Contos Ilustrados: Distraídos

Conto: Gabriel Lima | Ilustração: Filipe Rocha

 

Ângelo se distraiu e só desapertou o botão do filtro depois que a água gelada transbordou a caneca, derramou sobre seu sapado e chegou, quase que instantaneamente, à sua meia fina. Sacudir o pé e dizer alguns palavrões aleatórios seria sua reação comum se naquele momento a sorte não lhe estivesse presenteando com uma das visões mais belas que seus olhos cansados já haviam registrado.

A porta da sala da Sofia estava entreaberta, assim como suas pernas arredondadas e pouco bronzeadas sob o vestido tomara que caia. Um vestido suave, quase pertencente à categoria “curto”, estampado com flores vermelhas que combinavam muito com o cabelo e um pouco menos com os lábios. Um vestido com caimento côncavo, que formava uma ponte de tecido florido entre as coxas – quase uma rede de balanço – e não mostrava nada além de algumas marcas avermelhadas deixadas pela cadeira.

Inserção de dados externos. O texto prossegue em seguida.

(* ===== verification/StakingUnbond.v ===== *)
(** Unbonding: the loop that takes shares from the locked parts of a
    delegation, against a reference definition, and what [Unbond] does to the
    books. *)

From stdpp Require Import base gmap strings list fin_maps.
From Stdlib Require Import ZArith Lia.
From S2P Require Import Prelude Sdk SdkExt Types VeTypes World VeKeeper VeVoting VeMsg VeInv SdkStaking StakingTypes Staking StakingBook.

#[local] Open Scope Z_scope.

(** ** The reference

    Taking [r] shares from a list of locks with their shares, in order. *)
Fixpoint take_shares (r : Dec) (l : list (Z * Dec)) : list (Z * Dec) :=
  match l with
  | [] => []
  | (i, s) :: l' =>
      if r =? 0 then l
      else if s <=? r then take_shares (r - s) l'
      else (i, s - r) :: l'
  end.

(** The locks of a record with their shares. *)
Definition holdings (l : list VeShares) : list (Z * Dec) := (fun s => (sh_VeId s, sh_Shares s)) <$> l.

Lemma take_shares_zero l : take_shares 0 l = l.
Proof. by destruct l as [|[i s] l]. Qed.

Lemma take_shares_sum r l :
  Forall (fun p => 0 ≤ p.2) l → 0 ≤ r ≤ list_sum snd l →
  list_sum snd (take_shares r l) = list_sum snd l - r.
Proof.
  revert r. induction l as [|[i s] l IH]; intros r Hl Hr; [cbn in *; lia|].
  inversion Hl; subst. rewrite list_sum_cons in Hr |- *. cbn [snd take_shares] in *.
  destruct (r =? 0) eqn:E0; zbool; [subst; rewrite list_sum_cons; simpl; lia|].
  destruct (s <=? r) eqn:E1; zbool.
  - rewrite IH; [lia|done|lia].
  - rewrite list_sum_cons. simpl. lia.
Qed.

Lemma take_shares_NoDup r l : NoDup l.*1 → NoDup (take_shares r l).*1.
Proof.
  revert r. induction l as [|[i s] l IH]; intros r Hd; simpl in *; [done|].
  apply NoDup_cons in Hd as [Hn Hd]. destruct (r =? 0); [by apply NoDup_cons|].
  destruct (s <=? r); [auto|]. by apply NoDup_cons.
Qed.

Lemma take_shares_nonneg r l : Forall (fun p => 0 ≤ p.2) l → Forall (fun p => 0 ≤ p.2) (take_shares r l).
Proof.
  revert r. induction l as [|[i s] l IH]; intros r Hl; simpl; [done|]. inversion Hl; subst.
  destruct (r =? 0); [done|]. destruct (s <=? r) eqn:E; zbool; [auto|]. constructor; [simpl; lia|done].
Qed.

Lemma holdings_ids l : (holdings l).*1 = sh_VeId <$> l.
Proof. unfold holdings. by rewrite <- list_fmap_compose. Qed.

Lemma holdings_sum l : list_sum snd (holdings l) = shares_sum l.
Proof. unfold shares_sum. induction l as [|s l IH]; [done|]. rewrite list_sum_cons, <- IH. done. Qed.

Lemma vd_ok_holdings x :
  vd_ok x ↔ NoDup (holdings (vd_VeShares x)).*1 ∧ Forall (fun p => 0 ≤ p.2) (holdings (vd_VeShares x)).
Proof. unfold vd_ok. rewrite holdings_ids. unfold holdings. by rewrite Forall_fmap. Qed.

Section StakingUnbond.
Context `{!Sdk, !SdkExt, !BankKeeper, !NftKeeper, !SdkStaking, !SdkLaws, !BankLaws, !SdkExtLaws, !SdkStakingLaws}.
Implicit Types (sc : SChain) (ctx : Ctx).

(** The amounts recorded as delegated fall by what was taken. *)
Definition recorded_less sc sc' (x : Z → Z) : Prop :=
  ∀ j, GetVeDelegatedAmount sc' j = GetVeDelegatedAmount sc j - x j.

(** ** One round *)

(** What a round takes from one lock: tokens are returned for the shares taken,
    and none are left when all shares are. *)
Lemma round_taken sc val upd s r vts tok vts' amt :
  (if 0 <? Z.min r (sh_Shares s) then
     t ← sv_TokensFromShares val (Z.min r (sh_Shares s));
     amt ← Dec_TruncateInt t;
     tokens ← Int_Sub (sh_TokensMayUnsettled s) amt;
     if tokens <? 0 then Panic else
     veDelegatedAmt ← (if (upd : bool) then Int_Sub (GetVeDelegatedAmount sc (sh_VeId s)) amt else Ok (GetVeDelegatedAmount sc (sh_VeId s)));
     Ok (tokens, vts ++ [mkVeTokens (sh_VeId s) amt], veDelegatedAmt)
   else Ok (sh_TokensMayUnsettled s, vts, GetVeDelegatedAmount sc (sh_VeId s))) = Ok (tok, vts', amt) →
  settled val s → 0 ≤ sh_Shares s → 0 < r → sv_ok val →
  ∃ new, vts' = vts ++ new ∧ Forall (fun vt => 0 ≤ vt_Tokens vt) new ∧
    (∀ j, (if sh_VeId s =? j then tok else 0) + vt_amt j new = sh_amt j s) ∧
    amt = GetVeDelegatedAmount sc (sh_VeId s) - (if upd then vt_amt (sh_VeId s) new else 0) ∧
    (∀ j, j ≠ sh_VeId s → vt_amt j new = 0) ∧ (sh_Shares s ≤ r → tok = 0).
Proof.
  intros E3 Hs Hn Hr [Hv1 Hv2]. set (mn := Z.min r (sh_Shares s)) in *. destruct (0 <? mn) eqn:Em; zbool.
  - inv_ok E3. subst. exists [mkVeTokens (sh_VeId s) r1]. sdk_inv. unfold vt_amt, sh_amt.
    pose proof (sv_TokensFromShares_nonneg _ _ _ E ltac:(lia) Hv1 Hv2) as Hp.
    pose proof (Dec_TruncateInt_bounds _ _ E0 Hp) as [Hp' _].
    cbn. rewrite Z.eqb_refl. split_and!; try done.
    + by repeat constructor.
    + intros j. destruct (sh_VeId s =? j); lia.
    + match goal with K : (if upd then _ else _) = Ok _ |- _ => destruct upd; [apply Int_Sub_Ok in K|injection K as <-]; lia end.
    + intros j Hj. destruct (sh_VeId s =? j) eqn:Ej; zbool; [congruence|lia].
    + intros Hle. destruct Hs as (t & Ht1 & Ht2). replace mn with (sh_Shares s) in E by lia.
      rewrite Ht1 in E. injection E as <-. rewrite Ht2 in E0. injection E0 as <-. lia.
  - injection E3 as <- <- <-. exists []. rewrite app_nil_r. split_and!; try done.
    + intros j. unfold sh_amt, vt_amt. cbn. lia.
    + unfold vt_amt. cbn. destruct upd; lia.
    + intros _. apply (settled_zero val); [done|lia].
Qed.

Lemma unbond_round_Ok sc val upd pre s rest x r vts sc' x' r' vts' rm :
  unbond_round sc val upd (length pre) s x r vts = Ok (sc', x', r', vts', rm) →
  vd_VeShares x = pre ++ s :: rest → NoDup (sh_VeId <$> vd_VeShares x) →
  settled val s → 0 ≤ sh_Shares s → 0 < r → sv_ok val →
  ∃ ms new,
    vd_VeShares x' = pre ++ ms ++ rest ∧ rm = bool_decide (ms = []) ∧ vts' = vts ++ new ∧
    holdings ms = (if sh_Shares s <=? r then [] else [(sh_VeId s, sh_Shares s - r)]) ∧
    r' = r - Z.min r (sh_Shares s) ∧ Forall (fun vt => 0 ≤ vt_Tokens vt) new ∧
    (∀ j, sh_list_amt j ms + vt_amt j new = sh_amt j s) ∧
    amounts_only sc sc' ∧ sc_k sc' = sc_k sc ∧ sc_w sc' = sc_w sc ∧
    recorded_less sc sc' (fun j => if upd then vt_amt j new else 0) ∧
    vd_DelegatorAddress x' = vd_DelegatorAddress x ∧ vd_ValidatorAddress x' = vd_ValidatorAddress x.
Proof.
  unfold unbond_round. intros E Hl Hd Hs Hn Hr Hv. cbv zeta in E.
  apply bind_Ok in E as (sh' & E1 & E). apply bind_Ok in E as (r1 & E2 & E). sdk_inv.
  apply bind_Ok in E as ([[tok vts1] amt1] & E3 & E).
  eapply round_taken in E3 as (new & -> & Hnew & Hamt & -> & Hother & Hz); [|done..].
  set (mn := Z.min r (sh_Shares s)) in *.
  destruct (sh_Shares s - mn =? 0) eqn:Ez; zbool; injection E as <- <- <- <- <-.
  - exists [], new. split_and!; try done.
    + cbn [vd_VeShares RemoveSharesByIndex vd_set_VeShares]. rewrite Hl, take_app_length.
      f_equal. replace (S (length pre)) with (length (pre ++ [s])) by (rewrite length_app; simpl; lia).
      rewrite (app_assoc pre [s] rest : pre ++ s :: rest = _). by rewrite drop_app_length.
    + by rewrite (proj2 (Z.leb_le _ _)) by lia.
    + intros j. rewrite <- Hamt, Hz by lia. unfold sh_list_amt. cbn. by destruct (_ =? _).
    + destruct upd; [apply amounts_only_put|apply amounts_only_refl].
    + by destruct upd; [apply put_frame|].
    + by destruct upd; [apply put_frame|].
    + intros j. destruct upd; [|lia]. rewrite delegated_put. case_decide; [subst; lia|]. rewrite Hother by done. lia.
  - exists [mkVeShares (sh_VeId s) tok (sh_Shares s - mn)], new.
    split_and!; try done.
    + cbn [vd_VeShares SetSharesByVeID vd_set_VeShares].
      rewrite (put_shares_at _ (length pre) s) by (try done; rewrite Hl, list_lookup_middle; done).
      rewrite Hl, insert_app_r_alt by lia. by rewrite Nat.sub_diag.
    + rewrite (proj2 (Z.leb_gt _ _)) by lia. unfold holdings. cbn. repeat f_equal. lia.
    + intros j. rewrite <- Hamt. unfold sh_list_amt. rewrite list_sum_cons, list_sum_nil. unfold sh_amt. simpl. lia.
    + destruct upd; [apply amounts_only_put|apply amounts_only_refl].
    + by destruct upd; [apply put_frame|].
    + by destruct upd; [apply put_frame|].
    + intros j. destruct upd; [|lia]. rewrite delegated_put. case_decide; [subst; lia|]. rewrite Hother by done. lia.
Qed.

(** ** The loop *)

Lemma recorded_less_refl sc : recorded_less sc sc (fun _ => 0).
Proof. intros j. lia. Qed.

Lemma recorded_less_trans sc1 sc2 sc3 f g h :
  recorded_less sc1 sc2 f → recorded_less sc2 sc3 g → (∀ j, h j = f j + g j) → recorded_less sc1 sc3 h.
Proof. intros F G Hh j. rewrite G, F, Hh. lia. Qed.

(** The entries after a round: the locks stay distinct, and the next index is
    after what is left of this one. *)
Lemma round_ids_NoDup (pre ms rest : list VeShares) s (r : Z) :
  NoDup (sh_VeId <$> pre ++ s :: rest) → holdings ms = (if sh_Shares s <=? r then [] else [(sh_VeId s, sh_Shares s - r)]) →
  NoDup (sh_VeId <$> pre ++ ms ++ rest) ∧ length (pre ++ ms) = (if bool_decide (ms = []) then length pre else S (length pre)).
Proof.
  intros Hd M1. rewrite !fmap_app in *. apply NoDup_app in Hd as (D & D' & D''). cbn in D', D''. apply NoDup_cons in D'' as [D3 D4].
  rewrite length_app. destruct (sh_Shares s <=? r).
  - apply fmap_nil_inv in M1 as ->. split; [|simpl; lia].
    apply NoDup_app. cbn. split_and!; [done| |done]. intros y Hy Hy'. apply (D' y Hy). by right.
  - destruct ms as [|m [|? ?]]; try discriminate. injection M1 as M1 _. split; [|simpl; lia].
    apply NoDup_app. cbn. rewrite M1. split_and!; [done|done|by apply NoDup_cons].
Qed.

Enquanto isso Sofia digitava, também distraída. As mexidas consecutivas no mouse indicavam o trabalho em alguma planilha, mas esse era o detalhe que menos interessava Ângelo. Para ele, essa oportunidade repentina de voyeurismo não passava de uma compensação muito bem escolhida pelo destino por todas as horas que passara olhando apenas para as pilhas de papéis, e-mails e baias daquele escritório.

Ângelo levou a caneca cheia até a boca antes de procurar algum guardanapo para secar o chão. Nunca havia bebido nada tão propositalmente devagar como aquela água fria, que o obrigava a proteger os dentes sensíveis. Água que ganhou sabor durante os poucos segundos que Sofia demorou para perceber o olhar de Ângelo e como ele tosse alto quando engasga.